PROMPT: Within the listing below, how many lines hold the string "isspace"? Only the number should be given.

TASK MATERIAL:
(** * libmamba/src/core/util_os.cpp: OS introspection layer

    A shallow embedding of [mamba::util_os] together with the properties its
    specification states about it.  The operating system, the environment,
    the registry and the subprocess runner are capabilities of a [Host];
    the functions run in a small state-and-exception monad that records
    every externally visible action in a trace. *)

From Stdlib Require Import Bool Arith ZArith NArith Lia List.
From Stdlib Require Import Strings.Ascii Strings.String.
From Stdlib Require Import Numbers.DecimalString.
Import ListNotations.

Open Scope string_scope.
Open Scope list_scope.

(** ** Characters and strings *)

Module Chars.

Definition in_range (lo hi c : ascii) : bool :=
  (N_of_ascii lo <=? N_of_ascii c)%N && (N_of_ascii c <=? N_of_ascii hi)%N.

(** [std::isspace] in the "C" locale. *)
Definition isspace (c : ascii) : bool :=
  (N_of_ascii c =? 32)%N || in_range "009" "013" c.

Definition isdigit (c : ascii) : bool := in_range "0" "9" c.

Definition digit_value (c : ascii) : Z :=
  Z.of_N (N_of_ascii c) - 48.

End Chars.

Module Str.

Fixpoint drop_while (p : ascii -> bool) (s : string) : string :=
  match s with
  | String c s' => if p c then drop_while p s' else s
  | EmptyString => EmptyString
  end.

--

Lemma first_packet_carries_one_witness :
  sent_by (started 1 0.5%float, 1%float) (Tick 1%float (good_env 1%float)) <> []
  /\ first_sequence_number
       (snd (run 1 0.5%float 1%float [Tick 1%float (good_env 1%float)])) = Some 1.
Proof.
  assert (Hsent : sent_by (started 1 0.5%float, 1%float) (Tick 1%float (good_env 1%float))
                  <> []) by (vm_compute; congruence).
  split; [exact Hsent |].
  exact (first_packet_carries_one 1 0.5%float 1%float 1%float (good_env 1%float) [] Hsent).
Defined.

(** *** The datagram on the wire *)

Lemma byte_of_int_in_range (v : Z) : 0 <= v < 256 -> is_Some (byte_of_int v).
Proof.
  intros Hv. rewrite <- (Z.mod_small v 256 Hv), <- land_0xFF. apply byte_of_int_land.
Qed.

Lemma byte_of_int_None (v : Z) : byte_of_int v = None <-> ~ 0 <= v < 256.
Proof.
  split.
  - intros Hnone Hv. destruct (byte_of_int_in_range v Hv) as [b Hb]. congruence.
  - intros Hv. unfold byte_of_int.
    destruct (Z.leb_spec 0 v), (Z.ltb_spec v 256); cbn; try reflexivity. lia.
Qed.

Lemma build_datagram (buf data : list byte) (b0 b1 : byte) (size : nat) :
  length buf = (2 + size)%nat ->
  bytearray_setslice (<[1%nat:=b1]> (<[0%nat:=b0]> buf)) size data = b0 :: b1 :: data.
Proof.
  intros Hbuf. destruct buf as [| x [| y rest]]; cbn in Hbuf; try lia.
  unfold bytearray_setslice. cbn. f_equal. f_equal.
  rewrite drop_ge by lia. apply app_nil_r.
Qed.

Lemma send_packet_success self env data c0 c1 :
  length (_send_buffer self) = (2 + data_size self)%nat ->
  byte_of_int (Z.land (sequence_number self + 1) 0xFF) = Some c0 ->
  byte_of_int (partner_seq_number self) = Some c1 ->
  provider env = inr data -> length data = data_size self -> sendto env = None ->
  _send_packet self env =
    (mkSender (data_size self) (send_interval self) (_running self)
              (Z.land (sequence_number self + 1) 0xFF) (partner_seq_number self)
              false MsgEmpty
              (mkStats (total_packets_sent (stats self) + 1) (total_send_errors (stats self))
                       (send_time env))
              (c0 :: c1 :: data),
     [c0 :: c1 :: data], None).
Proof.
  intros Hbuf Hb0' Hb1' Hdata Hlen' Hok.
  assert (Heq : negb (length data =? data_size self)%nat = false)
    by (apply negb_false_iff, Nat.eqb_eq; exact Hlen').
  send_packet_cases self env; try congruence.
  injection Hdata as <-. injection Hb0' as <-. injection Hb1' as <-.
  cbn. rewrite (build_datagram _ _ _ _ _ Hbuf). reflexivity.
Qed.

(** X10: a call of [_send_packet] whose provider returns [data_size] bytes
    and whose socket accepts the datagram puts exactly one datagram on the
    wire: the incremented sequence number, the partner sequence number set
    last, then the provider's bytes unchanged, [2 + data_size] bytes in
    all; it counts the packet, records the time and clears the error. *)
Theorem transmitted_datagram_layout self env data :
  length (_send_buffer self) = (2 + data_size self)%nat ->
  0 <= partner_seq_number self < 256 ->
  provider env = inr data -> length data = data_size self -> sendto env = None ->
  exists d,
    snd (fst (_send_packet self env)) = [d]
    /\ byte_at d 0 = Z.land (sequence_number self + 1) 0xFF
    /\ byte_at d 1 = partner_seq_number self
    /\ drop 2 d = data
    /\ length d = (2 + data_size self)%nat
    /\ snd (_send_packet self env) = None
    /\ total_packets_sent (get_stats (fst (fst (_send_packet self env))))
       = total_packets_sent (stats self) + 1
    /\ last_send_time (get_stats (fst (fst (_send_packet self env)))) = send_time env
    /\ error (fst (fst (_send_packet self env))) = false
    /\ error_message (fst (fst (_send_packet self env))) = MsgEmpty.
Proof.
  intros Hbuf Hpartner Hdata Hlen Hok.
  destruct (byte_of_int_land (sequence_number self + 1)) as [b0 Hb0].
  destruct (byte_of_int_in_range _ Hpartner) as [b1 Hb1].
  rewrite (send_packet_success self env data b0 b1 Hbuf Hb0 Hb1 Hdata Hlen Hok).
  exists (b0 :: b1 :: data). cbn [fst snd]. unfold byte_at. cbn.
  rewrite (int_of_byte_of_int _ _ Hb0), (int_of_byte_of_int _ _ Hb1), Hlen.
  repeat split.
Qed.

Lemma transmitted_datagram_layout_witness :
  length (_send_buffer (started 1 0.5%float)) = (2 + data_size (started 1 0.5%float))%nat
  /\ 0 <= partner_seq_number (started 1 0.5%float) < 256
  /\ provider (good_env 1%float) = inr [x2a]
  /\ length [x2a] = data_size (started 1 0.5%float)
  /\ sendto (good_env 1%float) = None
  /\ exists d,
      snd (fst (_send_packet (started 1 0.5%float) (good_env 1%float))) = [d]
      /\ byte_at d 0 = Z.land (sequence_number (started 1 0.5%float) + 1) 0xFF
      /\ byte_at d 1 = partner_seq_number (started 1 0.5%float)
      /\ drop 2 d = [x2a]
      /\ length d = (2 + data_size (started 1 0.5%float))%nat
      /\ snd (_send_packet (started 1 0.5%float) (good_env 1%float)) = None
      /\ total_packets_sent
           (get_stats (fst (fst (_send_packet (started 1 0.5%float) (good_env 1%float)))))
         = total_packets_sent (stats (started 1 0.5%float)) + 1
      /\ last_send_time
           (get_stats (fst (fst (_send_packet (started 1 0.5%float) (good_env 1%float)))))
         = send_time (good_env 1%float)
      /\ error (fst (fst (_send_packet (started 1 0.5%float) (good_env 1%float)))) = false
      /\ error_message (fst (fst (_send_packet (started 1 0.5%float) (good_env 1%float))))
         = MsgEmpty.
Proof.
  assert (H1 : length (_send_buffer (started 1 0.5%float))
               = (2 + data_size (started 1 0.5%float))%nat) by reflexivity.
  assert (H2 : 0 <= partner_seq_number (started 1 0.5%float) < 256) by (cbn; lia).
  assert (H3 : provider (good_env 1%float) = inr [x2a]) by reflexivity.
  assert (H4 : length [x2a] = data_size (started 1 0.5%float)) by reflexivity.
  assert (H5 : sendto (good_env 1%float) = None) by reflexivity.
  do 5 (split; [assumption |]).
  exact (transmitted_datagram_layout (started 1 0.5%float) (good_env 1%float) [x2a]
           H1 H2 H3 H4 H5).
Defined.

RESULT FOR THIS EXERCISE: 2